■ AIM OF THE EXERCISE ■
Only the lines from the one containing "Str.replicate p space +:+ e +:+" through the one containing "simpl in *." should be printed, exactly as they appear below, with both ends included.

START EXERCISE DATA

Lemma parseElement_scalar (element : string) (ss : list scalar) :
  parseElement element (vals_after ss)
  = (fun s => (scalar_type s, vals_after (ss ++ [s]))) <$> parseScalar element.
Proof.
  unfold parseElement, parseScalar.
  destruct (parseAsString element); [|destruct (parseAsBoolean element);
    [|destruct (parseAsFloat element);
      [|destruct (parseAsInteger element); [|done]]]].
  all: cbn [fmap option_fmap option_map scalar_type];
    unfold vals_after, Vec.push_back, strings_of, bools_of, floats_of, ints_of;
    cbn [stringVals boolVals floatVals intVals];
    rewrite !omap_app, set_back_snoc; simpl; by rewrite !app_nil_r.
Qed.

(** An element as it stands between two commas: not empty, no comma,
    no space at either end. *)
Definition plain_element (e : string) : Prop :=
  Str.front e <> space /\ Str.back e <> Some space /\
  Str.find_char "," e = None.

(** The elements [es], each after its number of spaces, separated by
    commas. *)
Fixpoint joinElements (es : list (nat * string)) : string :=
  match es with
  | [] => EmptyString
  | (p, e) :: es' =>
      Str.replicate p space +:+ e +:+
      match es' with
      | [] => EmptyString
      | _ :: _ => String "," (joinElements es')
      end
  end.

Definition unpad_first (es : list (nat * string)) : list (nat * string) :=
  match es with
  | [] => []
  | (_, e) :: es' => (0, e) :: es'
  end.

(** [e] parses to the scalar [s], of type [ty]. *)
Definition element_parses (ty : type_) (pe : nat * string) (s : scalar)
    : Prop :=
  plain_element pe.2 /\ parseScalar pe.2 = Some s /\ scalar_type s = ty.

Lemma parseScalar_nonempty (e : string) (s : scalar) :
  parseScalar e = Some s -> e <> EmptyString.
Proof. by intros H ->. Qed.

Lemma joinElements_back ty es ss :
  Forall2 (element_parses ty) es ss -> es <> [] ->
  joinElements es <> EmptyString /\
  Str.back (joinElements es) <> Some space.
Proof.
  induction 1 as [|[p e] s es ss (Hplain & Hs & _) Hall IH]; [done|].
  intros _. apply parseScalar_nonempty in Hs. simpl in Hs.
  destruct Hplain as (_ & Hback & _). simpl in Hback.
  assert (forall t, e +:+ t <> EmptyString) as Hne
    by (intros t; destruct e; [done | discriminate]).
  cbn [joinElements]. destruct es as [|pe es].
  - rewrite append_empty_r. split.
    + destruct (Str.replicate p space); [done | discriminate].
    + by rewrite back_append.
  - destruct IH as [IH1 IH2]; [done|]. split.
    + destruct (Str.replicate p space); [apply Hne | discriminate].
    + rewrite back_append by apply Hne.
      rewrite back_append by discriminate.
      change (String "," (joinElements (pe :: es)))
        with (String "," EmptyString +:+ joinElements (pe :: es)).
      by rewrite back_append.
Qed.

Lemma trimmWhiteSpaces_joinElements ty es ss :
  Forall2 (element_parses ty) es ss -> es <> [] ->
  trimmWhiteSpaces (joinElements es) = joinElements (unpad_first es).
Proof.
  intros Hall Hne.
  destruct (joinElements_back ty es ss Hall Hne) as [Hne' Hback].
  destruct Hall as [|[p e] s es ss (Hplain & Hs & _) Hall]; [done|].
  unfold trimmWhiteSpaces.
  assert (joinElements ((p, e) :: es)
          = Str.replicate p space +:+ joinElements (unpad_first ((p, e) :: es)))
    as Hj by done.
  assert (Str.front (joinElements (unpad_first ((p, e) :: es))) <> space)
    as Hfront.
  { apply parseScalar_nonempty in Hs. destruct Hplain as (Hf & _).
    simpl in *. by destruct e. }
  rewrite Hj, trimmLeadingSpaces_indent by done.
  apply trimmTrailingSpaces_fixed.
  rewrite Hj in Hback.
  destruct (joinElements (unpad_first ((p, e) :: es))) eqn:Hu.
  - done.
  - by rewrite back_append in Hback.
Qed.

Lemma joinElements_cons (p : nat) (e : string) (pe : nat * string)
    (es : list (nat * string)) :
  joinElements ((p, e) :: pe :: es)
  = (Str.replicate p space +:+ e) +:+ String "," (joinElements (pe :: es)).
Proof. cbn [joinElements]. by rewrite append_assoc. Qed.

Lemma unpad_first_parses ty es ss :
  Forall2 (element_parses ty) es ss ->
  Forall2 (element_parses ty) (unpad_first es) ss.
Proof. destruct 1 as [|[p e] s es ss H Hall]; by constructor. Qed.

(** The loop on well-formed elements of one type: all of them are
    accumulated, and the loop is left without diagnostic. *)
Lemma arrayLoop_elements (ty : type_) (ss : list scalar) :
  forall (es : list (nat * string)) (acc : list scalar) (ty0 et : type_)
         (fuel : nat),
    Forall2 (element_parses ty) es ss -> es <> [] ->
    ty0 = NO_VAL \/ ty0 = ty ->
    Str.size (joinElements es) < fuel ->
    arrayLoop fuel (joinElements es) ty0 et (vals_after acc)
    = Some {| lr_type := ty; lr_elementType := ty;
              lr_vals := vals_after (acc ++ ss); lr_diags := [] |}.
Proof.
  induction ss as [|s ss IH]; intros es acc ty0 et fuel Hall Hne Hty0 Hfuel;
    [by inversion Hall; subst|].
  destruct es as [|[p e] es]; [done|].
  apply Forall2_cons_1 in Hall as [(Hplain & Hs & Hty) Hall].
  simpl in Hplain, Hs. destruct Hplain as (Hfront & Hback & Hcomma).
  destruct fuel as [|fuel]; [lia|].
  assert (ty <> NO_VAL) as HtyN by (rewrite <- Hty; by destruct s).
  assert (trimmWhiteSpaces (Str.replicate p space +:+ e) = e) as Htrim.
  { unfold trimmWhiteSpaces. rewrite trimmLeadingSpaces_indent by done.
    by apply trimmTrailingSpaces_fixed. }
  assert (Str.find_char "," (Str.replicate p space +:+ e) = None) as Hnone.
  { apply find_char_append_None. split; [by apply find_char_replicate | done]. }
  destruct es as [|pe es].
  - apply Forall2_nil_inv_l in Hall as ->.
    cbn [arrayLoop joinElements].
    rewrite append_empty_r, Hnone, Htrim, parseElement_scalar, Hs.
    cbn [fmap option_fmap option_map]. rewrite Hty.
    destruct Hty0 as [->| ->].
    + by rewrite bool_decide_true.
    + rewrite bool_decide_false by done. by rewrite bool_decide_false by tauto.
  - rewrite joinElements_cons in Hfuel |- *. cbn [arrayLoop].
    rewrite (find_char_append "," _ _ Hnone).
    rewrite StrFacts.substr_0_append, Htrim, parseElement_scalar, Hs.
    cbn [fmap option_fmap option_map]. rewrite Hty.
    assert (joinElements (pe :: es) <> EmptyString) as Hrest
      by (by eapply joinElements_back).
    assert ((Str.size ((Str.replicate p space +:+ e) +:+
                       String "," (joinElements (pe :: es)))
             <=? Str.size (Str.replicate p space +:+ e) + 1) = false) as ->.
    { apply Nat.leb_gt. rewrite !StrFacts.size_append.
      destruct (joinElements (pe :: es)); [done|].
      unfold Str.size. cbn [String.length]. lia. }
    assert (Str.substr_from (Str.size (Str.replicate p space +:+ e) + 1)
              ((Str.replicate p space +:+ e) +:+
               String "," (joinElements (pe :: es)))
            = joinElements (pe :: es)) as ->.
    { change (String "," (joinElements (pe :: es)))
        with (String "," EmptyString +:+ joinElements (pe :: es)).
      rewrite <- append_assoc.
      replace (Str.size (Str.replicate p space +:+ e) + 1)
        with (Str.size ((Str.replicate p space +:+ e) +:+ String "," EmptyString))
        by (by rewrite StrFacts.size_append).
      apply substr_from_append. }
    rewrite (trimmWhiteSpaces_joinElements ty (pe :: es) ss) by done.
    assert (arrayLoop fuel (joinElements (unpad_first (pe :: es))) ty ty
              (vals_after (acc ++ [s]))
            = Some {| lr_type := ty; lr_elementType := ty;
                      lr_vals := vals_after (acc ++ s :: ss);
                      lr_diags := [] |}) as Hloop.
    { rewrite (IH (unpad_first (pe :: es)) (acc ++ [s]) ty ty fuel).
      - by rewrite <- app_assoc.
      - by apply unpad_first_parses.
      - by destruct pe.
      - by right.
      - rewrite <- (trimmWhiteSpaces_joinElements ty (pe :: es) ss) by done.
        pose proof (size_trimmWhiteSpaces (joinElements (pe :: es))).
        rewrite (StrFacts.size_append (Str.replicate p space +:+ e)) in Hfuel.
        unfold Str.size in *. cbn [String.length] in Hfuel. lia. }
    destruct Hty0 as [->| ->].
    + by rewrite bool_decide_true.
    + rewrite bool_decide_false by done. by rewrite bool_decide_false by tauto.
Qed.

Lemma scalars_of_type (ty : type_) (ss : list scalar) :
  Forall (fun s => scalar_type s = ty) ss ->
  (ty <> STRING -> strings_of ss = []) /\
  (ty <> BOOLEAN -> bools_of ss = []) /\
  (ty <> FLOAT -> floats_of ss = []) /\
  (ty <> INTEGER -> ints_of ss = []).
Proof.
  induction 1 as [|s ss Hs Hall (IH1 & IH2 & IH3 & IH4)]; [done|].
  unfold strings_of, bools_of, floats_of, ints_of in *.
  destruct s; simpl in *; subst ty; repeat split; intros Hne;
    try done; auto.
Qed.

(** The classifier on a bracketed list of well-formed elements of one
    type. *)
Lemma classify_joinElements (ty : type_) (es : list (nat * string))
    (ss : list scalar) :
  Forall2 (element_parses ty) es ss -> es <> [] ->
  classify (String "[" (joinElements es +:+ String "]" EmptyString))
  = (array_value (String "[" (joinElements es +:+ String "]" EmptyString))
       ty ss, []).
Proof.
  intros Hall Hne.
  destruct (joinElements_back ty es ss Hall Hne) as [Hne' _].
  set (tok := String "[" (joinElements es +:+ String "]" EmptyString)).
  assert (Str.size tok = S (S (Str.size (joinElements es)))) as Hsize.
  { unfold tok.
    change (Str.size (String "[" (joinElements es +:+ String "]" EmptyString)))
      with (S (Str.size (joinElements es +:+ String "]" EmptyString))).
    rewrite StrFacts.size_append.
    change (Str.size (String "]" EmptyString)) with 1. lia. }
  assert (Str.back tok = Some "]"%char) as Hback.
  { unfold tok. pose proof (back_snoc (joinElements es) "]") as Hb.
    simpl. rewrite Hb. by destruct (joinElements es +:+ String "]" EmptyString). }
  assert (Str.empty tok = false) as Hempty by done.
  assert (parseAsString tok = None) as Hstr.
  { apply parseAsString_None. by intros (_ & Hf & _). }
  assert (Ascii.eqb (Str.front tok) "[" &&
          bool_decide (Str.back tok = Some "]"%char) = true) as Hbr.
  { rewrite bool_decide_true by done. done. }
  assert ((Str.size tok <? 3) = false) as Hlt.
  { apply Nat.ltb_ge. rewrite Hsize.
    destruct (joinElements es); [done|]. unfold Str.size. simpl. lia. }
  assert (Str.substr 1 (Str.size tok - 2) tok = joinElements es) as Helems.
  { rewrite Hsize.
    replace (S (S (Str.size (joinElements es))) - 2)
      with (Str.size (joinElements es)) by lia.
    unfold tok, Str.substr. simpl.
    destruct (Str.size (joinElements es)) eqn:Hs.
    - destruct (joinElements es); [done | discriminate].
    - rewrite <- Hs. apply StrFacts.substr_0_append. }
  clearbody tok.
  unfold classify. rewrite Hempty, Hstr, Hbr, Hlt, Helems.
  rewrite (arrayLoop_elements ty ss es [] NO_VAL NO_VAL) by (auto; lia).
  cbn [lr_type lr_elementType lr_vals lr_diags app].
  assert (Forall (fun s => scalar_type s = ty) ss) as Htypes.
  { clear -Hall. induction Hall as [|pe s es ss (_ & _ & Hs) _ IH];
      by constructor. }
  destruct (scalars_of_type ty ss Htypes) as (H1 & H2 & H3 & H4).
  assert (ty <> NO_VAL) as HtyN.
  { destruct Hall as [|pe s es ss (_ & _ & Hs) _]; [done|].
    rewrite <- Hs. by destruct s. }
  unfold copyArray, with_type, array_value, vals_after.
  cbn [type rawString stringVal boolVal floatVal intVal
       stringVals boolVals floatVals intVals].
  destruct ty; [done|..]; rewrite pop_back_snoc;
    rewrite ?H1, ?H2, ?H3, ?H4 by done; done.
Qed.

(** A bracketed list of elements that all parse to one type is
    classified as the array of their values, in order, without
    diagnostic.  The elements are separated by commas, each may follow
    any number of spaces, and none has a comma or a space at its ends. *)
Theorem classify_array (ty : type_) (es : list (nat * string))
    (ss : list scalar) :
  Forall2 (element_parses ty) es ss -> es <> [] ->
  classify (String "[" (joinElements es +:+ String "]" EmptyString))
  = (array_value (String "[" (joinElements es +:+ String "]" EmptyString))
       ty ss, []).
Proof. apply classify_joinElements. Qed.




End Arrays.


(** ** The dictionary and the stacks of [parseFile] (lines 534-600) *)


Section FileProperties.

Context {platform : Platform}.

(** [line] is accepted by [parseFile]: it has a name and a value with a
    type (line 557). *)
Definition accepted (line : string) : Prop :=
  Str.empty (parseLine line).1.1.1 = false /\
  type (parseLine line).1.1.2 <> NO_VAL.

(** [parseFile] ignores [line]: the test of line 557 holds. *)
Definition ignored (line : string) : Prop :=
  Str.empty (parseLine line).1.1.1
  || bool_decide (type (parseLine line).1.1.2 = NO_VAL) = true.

END EXERCISE DATA

■ RESULT BELOW ■
      Str.replicate p space +:+ e +:+
      match es' with
      | [] => EmptyString
      | _ :: _ => String "," (joinElements es')
      end
  end.

Definition unpad_first (es : list (nat * string)) : list (nat * string) :=
  match es with
  | [] => []
  | (_, e) :: es' => (0, e) :: es'
  end.

(** [e] parses to the scalar [s], of type [ty]. *)
Definition element_parses (ty : type_) (pe : nat * string) (s : scalar)
    : Prop :=
  plain_element pe.2 /\ parseScalar pe.2 = Some s /\ scalar_type s = ty.

Lemma parseScalar_nonempty (e : string) (s : scalar) :
  parseScalar e = Some s -> e <> EmptyString.
Proof. by intros H ->. Qed.

Lemma joinElements_back ty es ss :
  Forall2 (element_parses ty) es ss -> es <> [] ->
  joinElements es <> EmptyString /\
  Str.back (joinElements es) <> Some space.
Proof.
  induction 1 as [|[p e] s es ss (Hplain & Hs & _) Hall IH]; [done|].
  intros _. apply parseScalar_nonempty in Hs. simpl in Hs.
  destruct Hplain as (_ & Hback & _). simpl in Hback.
  assert (forall t, e +:+ t <> EmptyString) as Hne
    by (intros t; destruct e; [done | discriminate]).
  cbn [joinElements]. destruct es as [|pe es].
  - rewrite append_empty_r. split.
    + destruct (Str.replicate p space); [done | discriminate].
    + by rewrite back_append.
  - destruct IH as [IH1 IH2]; [done|]. split.
    + destruct (Str.replicate p space); [apply Hne | discriminate].
    + rewrite back_append by apply Hne.
      rewrite back_append by discriminate.
      change (String "," (joinElements (pe :: es)))
        with (String "," EmptyString +:+ joinElements (pe :: es)).
      by rewrite back_append.
Qed.

Lemma trimmWhiteSpaces_joinElements ty es ss :
  Forall2 (element_parses ty) es ss -> es <> [] ->
  trimmWhiteSpaces (joinElements es) = joinElements (unpad_first es).
Proof.
  intros Hall Hne.
  destruct (joinElements_back ty es ss Hall Hne) as [Hne' Hback].
  destruct Hall as [|[p e] s es ss (Hplain & Hs & _) Hall]; [done|].
  unfold trimmWhiteSpaces.
  assert (joinElements ((p, e) :: es)
          = Str.replicate p space +:+ joinElements (unpad_first ((p, e) :: es)))
    as Hj by done.
  assert (Str.front (joinElements (unpad_first ((p, e) :: es))) <> space)
    as Hfront.
  { apply parseScalar_nonempty in Hs. destruct Hplain as (Hf & _).
    simpl in *. by destruct e. }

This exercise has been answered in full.